York Speciality Food, Inc. v Tower Ins. Co. of N.Y.
2008 NY Slip Op 00614 [47 AD3d 589]
January 31, 2008
Appellate Division, First Department
Published by New York State Law Reporting Bureau pursuant to Judiciary Law § 431.
As corrected through Wednesday, March 12, 2008


York Speciality Food, Inc., Doing Business as Oscar's on York, Respondent,
v
Tower Insurance Company of New York, Appellant, et al., Defendants.

[*1] Law Office of Max W. Gershweir, New York City (Joseph S. Wiener of counsel), for appellant.

Composto & Composto, Brooklyn (Frank A. Composto of counsel), for respondent.

Order, Supreme Court, New York County (Judith J. Gische, J.), entered November 16, 2006, which, to the extent appealed from, denied the motion of defendant Tower Insurance Company (Tower) for summary judgment dismissing the complaint against it, unanimously reversed, on the law, with costs, and the motion granted. The Clerk is directed to enter judgment in favor of Tower dismissing the complaint as against it.

Where a liability insurance policy requires notice of an occurrence to the carrier as soon as practicable, such notice must be given within a reasonable period of time (Great Canal Realty Corp. v Seneca Ins. Co., Inc., 5 NY3d 742 [2005]). The insured's noncompliance with this requirement constitutes failure of a condition precedent, thus vitiating the contract as a matter of law, even without a showing of prejudice (Argo Corp. v Greater N.Y. Mut. Ins. Co., 4 NY3d 332, 339 [2005]).

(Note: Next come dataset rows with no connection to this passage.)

(** *** Division *)

(** A quotient is above the exact quotient by at most one part in [2^52],
    or by [2^-1074] where it underflows. *)
Lemma SFdiv_bound (x y : sf) :
  valid_binary x = true -> valid_binary y = true ->
  sf_finite x = true -> sf_finite y = true ->
  (0 < Rabs (SF2R y))%R ->
  (Rabs (SF2R x) / Rabs (SF2R y) * (1 + eps) + powerRZ 2 (-1074) < powerRZ 2 971)%R ->
  sf_finite (SF64div x y) = true /\
  (Rabs (SF2R (SF64div x y))
   <= Rabs (SF2R x) / Rabs (SF2R y) * (1 + eps) + powerRZ 2 (-1074))%R.
Proof.
  intros Hvx Hvy Hfx Hfy Hy Hmax.
  pose proof eps_pos as Heps. pose proof (bpow_pos (-1074)) as Heta.
  destruct y as [sy | sy | | sy my ey]; cbn [SF2R] in Hy; rewrite ?Rabs_R0 in Hy;
    try lra; try discriminate Hfy.
  destruct x as [sx | sx | | sx mx ex]; try discriminate Hfx.
  - cbn [SF64div SFdiv SF2R sf_finite] in *. split; [reflexivity|].
    rewrite Rabs_R0 in *. unfold Rdiv in *. rewrite Rmult_0_l in *. lra.
  - rewrite !Rabs_SF2R_finite in *.
    pose proof (F2R_pos mx ex) as HX. pose proof (F2R_pos my ey) as HY.
    set (X := (F2R (Zpos mx) ex / F2R (Zpos my) ey)%R) in *.
    assert (HXY : (X * F2R (Zpos my) ey = F2R (Zpos mx) ex)%R)
      by (unfold X; field; lra).
    pose proof (F2R_digits mx ex) as [Hx1 _].
    pose proof (F2R_digits my ey) as [_ Hy2].
    unfold SF64div, SFdiv, SFdiv_core_binary. cbn [Zdigits2].
    set (d1 := Zpos (digits2_pos mx)) in *. set (d2 := Zpos (digits2_pos my)) in *.
    set (e' := Z.min (fexp prec emax (d1 + ex - (d2 + ey))) (ex - ey)).
    assert (He' : e' <= ex - ey /\ e' <= Z.max (d1 + ex - (d2 + ey) - 53) (-1074))
      by (unfold e', fexp, SpecFloat.emin, prec, emax; lia).
    set (m' := match ex - ey - e' with
               | 0 => Zpos mx
               | Zpos _ => Z.shiftl (Zpos mx) (ex - ey - e')
               | Zneg _ => 0
               end).
    assert (Hm' : m' = Zpos mx * 2 ^ (ex - ey - e')).
    { unfold m'. destruct (ex - ey - e') as [|k|k] eqn:Hk; [cbn; lia | | lia].
      now rewrite Z.shiftl_mul_pow2 by lia. }
    clearbody m'.
    pose proof (Z_div_mod m' (Zpos my) ltac:(lia)) as Hq.
    destruct (Z.div_eucl m' (Zpos my)) as [q r]. destruct Hq as [Hq Hr].
    assert (Hpow : 0 < 2 ^ (ex - ey - e')) by (apply Z.pow_pos_nonneg; lia).
    assert (Hq0 : 0 <= q) by nia.
    apply binary_round_aux_upper; try assumption.
    + apply Rmult_le_reg_r with (1 := HY). rewrite HXY, F2R_mul.
      apply Rle_trans with (F2R m' (e' + ey)); [apply F2R_le; nia|].
      rewrite Hm', F2R_scale by lia. right. f_equal. lia.
    + assert (HXpos : (0 < X)%R) by (unfold X; apply Rdiv_lt_0_compat; lra).
      destruct (Z.le_gt_cases e' (-1074)) as [Hsub | Hnorm].
      * apply bpow_le in Hsub. nra.
      * assert (Hle : e' <= d1 + ex - (d2 + ey) - 1 + -52) by lia.
        apply bpow_le in Hle. rewrite bpow_add, <- eps_bpow in Hle.
        assert (Hlow : (powerRZ 2 (d1 + ex - (d2 + ey) - 1) <= X)%R).
        { apply Rmult_le_reg_r with (1 := HY). rewrite HXY.
          apply Rle_trans with (2 := Hx1).
          replace (d1 - 1 + ex) with (d1 + ex - (d2 + ey) - 1 + (d2 + ey)) by lia.
          rewrite bpow_add. apply Rmult_le_compat_l; [left; apply bpow_pos | lra]. }
        assert (powerRZ 2 (d1 + ex - (d2 + ey) - 1) * eps <= X * eps)%R
          by (apply Rmult_le_compat_r; lra).
        lra.
Qed.

(** *** Order *)

Lemma F2R_le_inv (m m' e : Z) : (F2R m e <= F2R m' e)%R -> m <= m'.
Proof.
  intros H. destruct (Z.le_gt_cases m m') as [Hle | Hgt]; [exact Hle|].
  apply IZR_lt in Hgt. pose proof (bpow_pos e). unfold F2R in H. nra.
Qed.

(** Two positive finite numbers compare as the reals they stand for. *)
Lemma SFleb_pos (m1 m2 : positive) (e1 e2 : Z) :
  valid_binary (S754_finite false m1 e1) = true ->
  valid_binary (S754_finite false m2 e2) = true ->
  SFleb (S754_finite false m1 e1) (S754_finite false m2 e2) = true <->
  (F2R (Zpos m1) e1 <= F2R (Zpos m2) e2)%R.
Proof.
  intros Hv1 Hv2. unfold SFleb.
  rewrite (finite_compare_aligned _ _ _ _ _ _ Hv1 Hv2). unfold aligned.
  rewrite !shl_align_fst by lia. cbn [cond_Zopp].
  set (ez := Z.min e1 e2).
  change (F2R (Zpos m1) e1) with (SF2R (S754_finite false m1 e1)).
  change (F2R (Zpos m2) e2) with (SF2R (S754_finite false m2 e2)).
  rewrite <- (F2R_aligned false m1 e1 ez), <- (F2R_aligned false m2 e2 ez)
    by (unfold ez; lia).
  cbn [cond_Zopp].
  destruct (Z.compare_spec (Zpos m1 * 2 ^ (e1 - ez)) (Zpos m2 * 2 ^ (e2 - ez)))
    as [Heq | Hlt | Hgt].
  - rewrite Heq. split; [intros _; lra | reflexivity].
  - split; [intros _; apply F2R_le; lia | reflexivity].
  - split; [discriminate|]. intros H%F2R_le_inv. lia.
Qed.

Lemma F2R_pow2 (e : Z) : F2R 4503599627370496 e = powerRZ 2 (52 + e).
Proof.
  change 4503599627370496 with (1 * 2 ^ 52). rewrite F2R_scale by lia. apply F2R_one.
Qed.

Lemma bpow_m1000 : powerRZ 2 (-1000) = (powerRZ 2 (-500) * powerRZ 2 (-500))%R.
Proof. exact (bpow_add (-500) (-500)). Qed.

Lemma bpow_1000 : powerRZ 2 1000 = (powerRZ 2 500 * powerRZ 2 500)%R.
Proof. exact (bpow_add 500 500). Qed.

Lemma bpow_lt (a b : Z) : a < b -> (powerRZ 2 a < powerRZ 2 b)%R.
Proof.
  intros H. replace b with (a + (b - a)) by lia.
  rewrite bpow_add, <- (IZR_pow2 (b - a)) by lia.
  assert (H1 : (2 <= IZR (2 ^ (b - a)))%R).
  { apply IZR_le. change 2 with (2 ^ 1) at 1. apply Z.pow_le_mono_r; lia. }
  pose proof (bpow_pos a). nra.
Qed.

Lemma bpow_succ (a : Z) : powerRZ 2 (1 + a) = (2 * powerRZ 2 a)%R.
Proof. rewrite bpow_add. change (powerRZ 2 1) with (2 * 1)%R. ring. Qed.

Local Open Scope float_scope.

(** *** The operations on floats *)

Lemma finite_zero : finite 0 = true /\ B2R 0 = 0%R.
Proof. split; reflexivity. Qed.

Lemma add_bound (x y : float) :
  finite x = true -> finite y = true ->
  (Rabs (B2R x) + Rabs (B2R y) < powerRZ 2 1023)%R ->
  finite (x + y) = true /\
  (Rabs (B2R (x + y)) <= Rabs (B2R x + B2R y) * (1 + eps))%R /\
  (Rabs (B2R x + B2R y) <= Rabs (B2R (x + y)) * (1 + eps))%R /\
  (0 <= B2R x + B2R y -> 0 <= B2R (x + y))%R.
Proof.
  unfold finite, B2R. rewrite FloatAxioms.add_spec.
  apply SFadd_bound; apply Prim2SF_valid.
Qed.

Lemma mul_zero (x y : float) :
  finite x = true -> finite y = true ->
  (B2R x = 0 \/ B2R y = 0)%R ->
  finite (x * y) = true /\ B2R (x * y) = 0%R.
Proof. unfold finite, B2R. rewrite FloatAxioms.mul_spec. apply SFmul_zero. Qed.

Lemma mul_bound (x y : float) :
  (powerRZ 2 (-1022) <= Rabs (B2R x))%R ->
  (powerRZ 2 (-1022) <= Rabs (B2R y))%R ->
  (powerRZ 2 (-1020) <= Rabs (B2R x) * Rabs (B2R y) < powerRZ 2 1022)%R ->
  finite (x * y) = true /\
  (Rabs (B2R (x * y)) <= Rabs (B2R x) * Rabs (B2R y) * (1 + eps))%R /\
  (Rabs (B2R x) * Rabs (B2R y) <= Rabs (B2R (x * y)) * (1 + eps))%R /\
  (0 <= B2R x * B2R y -> 0 <= B2R (x * y))%R.
Proof.
  unfold finite, B2R. rewrite FloatAxioms.mul_spec.
  apply SFmul_bound; apply Prim2SF_valid.
Qed.

Lemma sqrt_bound (x : float) :
  (powerRZ 2 (-1022) <= B2R x)%R ->
  finite (sqrt x) = true /\
  (0 < B2R (sqrt x))%R /\
  close 2 (B2R x) (B2R (sqrt x) * B2R (sqrt x)).
Proof.
  unfold finite, B2R. rewrite FloatAxioms.sqrt_spec.
  apply SFsqrt_bound; apply Prim2SF_valid.
Qed.

Lemma div_bound (x y : float) :
  finite x = true -> finite y = true ->
  (0 < Rabs (B2R y))%R ->
  (Rabs (B2R x) / Rabs (B2R y) * (1 + eps) + powerRZ 2 (-1074) < powerRZ 2 971)%R ->
  finite (x / y) = true /\
  (Rabs (B2R (x / y))
   <= Rabs (B2R x) / Rabs (B2R y) * (1 + eps) + powerRZ 2 (-1074))%R.
Proof.
  unfold finite, B2R. rewrite FloatAxioms.div_spec.
  apply SFdiv_bound; apply Prim2SF_valid.
Qed.

(** *** Components away from underflow and overflow *)

Lemma is_zero_B2R (x : float) :
  is_zero x = true -> finite x = true /\ B2R x = 0%R.
Proof.
  unfold is_zero, finite, B2R. rewrite FloatAxioms.eqb_spec.
  change (Prim2SF 0) with (S754_zero false).
  destruct (Prim2SF x) as [s | s | | s m e]; cbn; try discriminate; auto;
    now destruct s.
Qed.

Lemma moderate_nonzero (x : float) :
  moderate x = true -> is_zero x = false ->
  finite x = true /\
  (powerRZ 2 (-500) <= Rabs (B2R x) <= powerRZ 2 500)%R.
Proof.
  unfold moderate. intros H Hz. rewrite Hz in H. cbn [orb] in H.
  apply andb_true_iff in H as [Hlo Hhi].
  rewrite FloatAxioms.leb_spec, FloatAxioms.abs_spec in Hlo, Hhi.
  replace (Prim2SF 0x1p-500) with (S754_finite false 4503599627370496 (-552)) in Hlo
    by (now vm_compute).
  replace (Prim2SF 0x1p+500) with (S754_finite false 4503599627370496 448) in Hhi
    by (now vm_compute).
  unfold finite, B2R. pose proof (Prim2SF_valid x) as Hv.
  destruct (Prim2SF x) as [s | s | | s m e]; try discriminate Hlo; try discriminate Hhi.
  cbn [SFabs] in Hlo, Hhi. rewrite Rabs_SF2R_finite.
  assert (Hv' : valid_binary (S754_finite false m e) = true) by exact Hv.
  apply SFleb_pos in Hlo; [|reflexivity | exact Hv'].
  apply SFleb_pos in Hhi; [|exact Hv' | reflexivity].
  rewrite F2R_pow2 in Hlo, Hhi. split; [reflexivity|]. split; assumption.
Qed.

Plaintiff became aware of the claimant's accident within three days, but did not notify Tower of the possibility of a claim until eight months later. Where a reasonable person could envision liability, that person has a duty to make some inquiry as to potential liability (White v City of New York, 81 NY2d 955, 958 [1993]). Although a good faith belief in nonliability may excuse the failure to give timely notice (see Great Canal Realty Corp., 5 NY3d at 743), there is no indication that plaintiff ever took any action to ascertain the possibility of its liability for the claimant's accident. Had plaintiff's president questioned his employees, some of whom had witnessed the accident, he would have learned that the claimant, after falling in front of the premises, had been taken away in an ambulance. Since he made no investigation at all, there is no basis for a good faith belief in plaintiff's nonliability. Concur—Andrias, J.P., Nardelli, Williams, Catterson and Moskowitz, JJ.